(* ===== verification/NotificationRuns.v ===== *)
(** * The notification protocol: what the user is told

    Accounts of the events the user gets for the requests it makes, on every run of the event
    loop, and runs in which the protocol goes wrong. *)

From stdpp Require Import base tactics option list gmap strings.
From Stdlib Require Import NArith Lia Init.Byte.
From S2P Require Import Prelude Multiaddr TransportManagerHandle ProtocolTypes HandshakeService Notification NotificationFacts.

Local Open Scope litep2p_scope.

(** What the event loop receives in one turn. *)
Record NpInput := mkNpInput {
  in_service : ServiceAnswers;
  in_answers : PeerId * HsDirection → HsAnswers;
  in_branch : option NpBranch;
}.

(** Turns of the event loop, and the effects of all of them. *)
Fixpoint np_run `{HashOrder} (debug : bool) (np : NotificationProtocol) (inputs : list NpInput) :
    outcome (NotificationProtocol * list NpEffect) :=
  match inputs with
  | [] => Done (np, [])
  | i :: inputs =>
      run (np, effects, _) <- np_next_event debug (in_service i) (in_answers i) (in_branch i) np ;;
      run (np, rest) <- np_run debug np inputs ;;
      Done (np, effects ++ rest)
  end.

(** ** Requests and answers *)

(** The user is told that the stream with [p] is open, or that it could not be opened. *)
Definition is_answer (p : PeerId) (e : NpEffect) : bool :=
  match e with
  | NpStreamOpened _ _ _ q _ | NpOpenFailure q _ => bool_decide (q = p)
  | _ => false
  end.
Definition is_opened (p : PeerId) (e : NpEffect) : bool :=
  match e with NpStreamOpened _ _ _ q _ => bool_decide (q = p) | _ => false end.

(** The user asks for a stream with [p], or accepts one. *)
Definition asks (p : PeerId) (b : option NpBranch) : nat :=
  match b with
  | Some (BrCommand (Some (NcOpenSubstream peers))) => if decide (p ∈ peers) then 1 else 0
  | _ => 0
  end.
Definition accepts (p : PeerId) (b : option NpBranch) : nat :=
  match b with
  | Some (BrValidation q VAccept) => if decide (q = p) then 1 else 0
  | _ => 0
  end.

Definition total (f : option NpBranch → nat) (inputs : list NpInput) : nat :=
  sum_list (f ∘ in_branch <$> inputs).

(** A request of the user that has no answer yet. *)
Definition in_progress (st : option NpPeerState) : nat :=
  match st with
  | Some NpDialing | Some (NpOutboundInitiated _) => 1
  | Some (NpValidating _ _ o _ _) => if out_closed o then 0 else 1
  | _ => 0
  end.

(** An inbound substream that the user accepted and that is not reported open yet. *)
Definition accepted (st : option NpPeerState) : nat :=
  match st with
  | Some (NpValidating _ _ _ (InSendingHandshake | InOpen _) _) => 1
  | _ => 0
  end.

...

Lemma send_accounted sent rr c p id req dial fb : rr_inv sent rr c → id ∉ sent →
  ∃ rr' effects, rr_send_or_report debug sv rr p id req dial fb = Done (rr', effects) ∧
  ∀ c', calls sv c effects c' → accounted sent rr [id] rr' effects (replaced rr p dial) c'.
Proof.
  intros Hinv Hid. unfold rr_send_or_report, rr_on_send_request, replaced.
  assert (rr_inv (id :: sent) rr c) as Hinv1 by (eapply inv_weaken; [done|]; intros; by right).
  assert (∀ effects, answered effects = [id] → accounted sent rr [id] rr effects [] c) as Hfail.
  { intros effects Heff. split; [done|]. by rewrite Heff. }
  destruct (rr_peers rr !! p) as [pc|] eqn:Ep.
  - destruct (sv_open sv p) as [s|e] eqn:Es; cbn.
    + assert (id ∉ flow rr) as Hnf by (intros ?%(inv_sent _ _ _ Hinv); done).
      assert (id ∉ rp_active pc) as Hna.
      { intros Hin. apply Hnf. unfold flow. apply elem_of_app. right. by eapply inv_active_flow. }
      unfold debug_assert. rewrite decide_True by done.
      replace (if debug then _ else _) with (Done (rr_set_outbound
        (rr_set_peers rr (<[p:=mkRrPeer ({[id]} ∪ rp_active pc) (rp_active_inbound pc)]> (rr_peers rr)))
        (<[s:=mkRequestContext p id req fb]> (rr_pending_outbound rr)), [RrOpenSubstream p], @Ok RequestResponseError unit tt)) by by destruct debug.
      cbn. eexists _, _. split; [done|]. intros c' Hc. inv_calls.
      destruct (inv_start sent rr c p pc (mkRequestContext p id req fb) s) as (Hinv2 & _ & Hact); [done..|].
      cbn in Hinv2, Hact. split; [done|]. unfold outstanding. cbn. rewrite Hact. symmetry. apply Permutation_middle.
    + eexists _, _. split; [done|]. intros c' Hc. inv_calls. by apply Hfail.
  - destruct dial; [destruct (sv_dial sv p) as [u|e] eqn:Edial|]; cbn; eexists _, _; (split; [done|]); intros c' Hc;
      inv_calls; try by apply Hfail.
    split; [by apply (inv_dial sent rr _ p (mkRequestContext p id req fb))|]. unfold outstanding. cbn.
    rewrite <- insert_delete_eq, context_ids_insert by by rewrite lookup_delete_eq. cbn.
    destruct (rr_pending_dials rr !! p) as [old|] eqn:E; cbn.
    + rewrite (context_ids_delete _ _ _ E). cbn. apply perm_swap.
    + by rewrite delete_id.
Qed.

▶ [Your objective] Extract from the data every line where "NpValidating" shows up.

▶ [Written solution]
  | Some (NpValidating _ _ o _ _) => if out_closed o then 0 else 1
  | Some (NpValidating _ _ _ (InSendingHandshake | InOpen _) _) => 1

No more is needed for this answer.